In the floodplains of northern New South Wales, scientists have just introduced the world to a tree that remembers more history than any living local. A coolabah growing in the Gwydir Wetlands has been dated to about 566 years old, making it one of the oldest known floodplain eucalypts in the state.

New research from the NSW Department of Climate Change, Energy, the Environment and Water and the University of Newcastle, Australia shows that many coolabahs and river red gums in these wetlands are at least 400 to 500 years old.(newcastle.edu.au) These long lived trees are now acting like natural archives, holding a detailed record of droughts, floods and changing river flows that began long before weather stations and irrigation channels existed.

A living time capsule on a Ramsar floodplain

The Gwydir wetlands form part of a Ramsar listed site near the town of Moree in the northern Murray-Darling Basin. They are a mosaic of marshes, waterholes and floodplain woodlands that once covered more than 200,000 hectares and now span roughly half that area after decades of agricultural development.(dcceew.gov.au) Large stands of coolabah woodland and water couch still provide crucial breeding habitat for waterbirds, fish and other wildlife.

To tap into the history stored in those trunks, researchers used dendrochronology, the science of reading tree rings, combined with radiocarbon “bomb pulse” dating linked to the spike in atmospheric carbon from nuclear testing in the mid twentieth century.(newcastle.edu.au) They extracted pencil sized cores from living trees using a reinforced steel tube and a drill, a method that leaves the trees standing while revealing their ring patterns.
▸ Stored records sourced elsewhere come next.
(* ===== verification/ScratchpadExamples.v ===== *)
(** * The trees of uncommitted transactions on concrete data

    Two batches of account states on an empty state, of which the first is committed while
    the tree of the second is in use. *)

From S2P Require Import Prelude U64 Bytes Crypto Hash SparseMerkleProof SparseMerkleTree LedgerProof.
From S2P Require Import Scratchpad ScratchpadProof ByteConcrete.

Module ScratchpadExamples.
#[local] Existing Instance ByteConcrete.crypto.
#[local] Existing Instance ByteConcrete.hash_bytes_inst.
#[local] Existing Instance ByteConcrete.hash_bytes_laws.
Import ByteConcrete(hash_of, to_Z).

(** Hash values of nodes are even, that of the empty tree is odd. *)
Definition even_hash (l : list Z) : ByteConcrete.hash256 := hash_of (2 * to_Z (ByteConcrete.poly_hash 3 l)).
#[local] Instance even_hashers : LedgerHashers := {|
  TransactionAccumulatorInternalNode_hash l r := even_hash [to_Z l; to_Z r];
  EventAccumulatorInternalNode_hash l r := even_hash [to_Z l; to_Z r];
  SparseMerkleInternalNode_hash l r := even_hash [to_Z l; to_Z r];
  ACCUMULATOR_PLACEHOLDER_HASH := hash_of 1;
  SPARSE_MERKLE_PLACEHOLDER_HASH := hash_of 1
|}.
#[local] Instance blob_hash : CryptoHash AccountStateBlob := {| signing_message b := blob b; crypto_hash b := ByteConcrete.poly_hash 1 (blob b) |}.
#[local] Instance leaf_hash : CryptoHash SparseMerkleLeafNode := {|
  signing_message l := [to_Z (leaf_key l); to_Z (leaf_value_hash l)];
  crypto_hash l := even_hash [to_Z (leaf_key l); to_Z (leaf_value_hash l)]
|}.

Lemma even_hash_fresh l : even_hash l <> hash_of 1.
Proof.
  intros E%(f_equal to_Z). assert (Hm : (2 * to_Z (ByteConcrete.poly_hash 3 l)) mod 256 ^ 32 = 1 mod 256 ^ 32) by exact E.
  change (256 ^ 32) with (2 * 2 ^ 255) in Hm. rewrite Z.mul_mod_distr_l, (Z.mod_small 1) in Hm by lia. lia.
Qed.
#[local] Instance placeholder_fresh : PlaceholderFresh.
Proof. split; intros; apply even_hash_fresh. Qed.

(** ** A run *)

Definition account (n : Z) : HashValue := ByteConcrete.poly_hash 2 [n].
Definition state_of (n : Z) : AccountStateBlob := mkAccountStateBlob [n].
Definition first_batch : list (HashValue * AccountStateBlob) := [(account 1, state_of 10); (account 2, state_of 20)].
Definition second_batch : list (HashValue * AccountStateBlob) := [(account 3, state_of 30); (account 1, state_of 11)].
Definition no_proofs (key : HashValue) : option SparseMerkleProof := None.

Definition tree_of (r : result UpdateError SparseMerkleTree) : SparseMerkleTree := match r with Ok t => t | _ => mkSparseMerkleTree 0 end.
Lemma run_ok (r : list Node * result UpdateError SparseMerkleTree) : is_ok r.2 = true -> r = (r.1, Ok (tree_of r.2)).
Proof. destruct r as [h [t|e|]]; done. Qed.

Lemma prune_ok (r : list Node * result UpdateError unit) : is_ok r.2 = true -> r = (r.1, Ok tt).
Proof. destruct r as [h [[]|e|]]; done. Qed.

Definition run0 : list Node * result UpdateError SparseMerkleTree := sparse_merkle_tree_new (sparse_root SparseMerkleInternalNode_hash SPARSE_MERKLE_PLACEHOLDER_HASH (state [] [])) [].
Definition run1 : list Node * result UpdateError SparseMerkleTree := update (tree_of run0.2) first_batch no_proofs run0.1.
Definition run2 : list Node * result UpdateError SparseMerkleTree := update (tree_of run1.2) second_batch no_proofs run1.1.
Definition committed : list Node * result UpdateError unit := smt_prune (tree_of run1.2) run2.1.
Definition in_use : Scratch := mkScratch committed.1 first_batch [(tree_of run2.2, first_batch ++ second_batch)].

Lemma runs_ok : is_ok run0.2 = true /\ is_ok run1.2 = true /\ is_ok run2.2 = true /\ is_ok committed.2 = true.
Proof. vm_compute. done. Qed.

(** Whatever the trees, this is a run. *)
Lemma run_reached h0 h1 h2 h3 t0 t1 t2 u1 u2 :
  sparse_merkle_tree_new (sparse_root SparseMerkleInternalNode_hash SPARSE_MERKLE_PLACEHOLDER_HASH (state [] [])) [] = (h0, Ok t0) ->
  update t0 u1 no_proofs h0 = (h1, Ok t1) -> update t1 u2 no_proofs h1 = (h2, Ok t2) -> smt_prune t1 h2 = (h3, Ok tt) ->
  rtc (sp_step []) (mkScratch [] [] []) (mkScratch h3 u1 [(t2, u1 ++ u2)]).
Proof.
  intros E0 E1 E2 E3. eapply rtc_l; [by eapply sp_new|]. eapply rtc_l; [by eapply (sp_update _ _ _ _ _ t0 [] u1 no_proofs t1); [left|..]|].
  eapply rtc_l; [by eapply (sp_update _ _ _ _ _ t1 u1 u2 no_proofs t2); [left|..]|]. eapply rtc_l; [|apply rtc_refl].
  eapply (sp_commit _ _ _ _ _ t1 u1); [right; by left|done|]. intros t ->%list_elem_of_singleton. split; [by left|by exists u2].
Qed.

Lemma in_use_reached : rtc (sp_step []) (mkScratch [] [] []) in_use.
Proof.
  destruct runs_ok as (O0 & O1 & O2 & O3). apply (run_reached run0.1 run1.1 run2.1 committed.1 (tree_of run0.2) (tree_of run1.2) (tree_of run2.2)).
  - rewrite <- (run_ok run0 O0). unfold run0. reflexivity.
  - rewrite <- (run_ok run1 O1). unfold run1. reflexivity.
  - rewrite <- (run_ok run2 O2). unfold run2. reflexivity.
  - rewrite <- (prune_ok committed O3). unfold committed. reflexivity.
Qed.

#[local] Opaque run0 run1 run2 committed.
Lemma scratchpad_refines_witness :
  smt_root_hash (tree_of run2.2) committed.1 =
    (committed.1, Ok (sparse_root SparseMerkleInternalNode_hash SPARSE_MERKLE_PLACEHOLDER_HASH (state [] (first_batch ++ second_batch)))) /\
  exists status, smt_get (tree_of run2.2) (account 2) committed.1 = (committed.1, Ok status) /\ status_ok [] first_batch (first_batch ++ second_batch) (account 2) status.
Proof.
  destruct (scratchpad_refines [] (NoDup_nil_2) in_use in_use_reached (tree_of run2.2) (first_batch ++ second_batch)) as (Hroot & Hget & _); [by left|].
  exact (conj Hroot (Hget (account 2))).
Defined.
End ScratchpadExamples.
Tree rings showed clear responses to hydrology. Wide rings marked years when floodwaters reached the roots for long enough. Narrow rings captured extended dry spells. Together they create a centuries long record of how the Gwydir floodplain responded as climate swung between wet and dry periods and as people altered flows with dams and diversions.

Seedling booms instead of steady replacement

One of the most striking findings is that these floodplain eucalypts do not quietly replace themselves year after year. Their regeneration happens in rare bursts.

By matching ring patterns with age structures, the team identified six pulses when seeds germinated, saplings survived and large waves of young trees joined the woodland.(abc.net.au) These “mass recruitment events” occurred in the 1500s, 1600s, 1800s and early 1900s and lined up with major shifts in flooding and hydrology.

Lead researcher Kathryn Taffs describes the oldest coolabah, which measures about 176 centimeters across, as “a really old, very magnificent tree” and “what a matriarch for the community.”(abc.net.au) She notes that successful reproduction is tied to specific flow patterns rather than a regular schedule, which means many years pass with little or no recruitment.

For modern water managers, that irregular rhythm matters. If environmental water releases only keep existing giants alive without ever creating conditions for new cohorts, the woodland can slowly age and thin. The canopy might look fine in the short term, yet there would be too few young trees to replace the elders already carrying five centuries of history in their wood.

Turning ring data into smarter water decisions

The new dataset does not stay in the lab. It feeds directly into the New South Wales Environmental Outcomes Monitoring and Research Program and into practical documents that guide how limited environmental water is shared across the Gwydir catchment.(newcastle.edu.au)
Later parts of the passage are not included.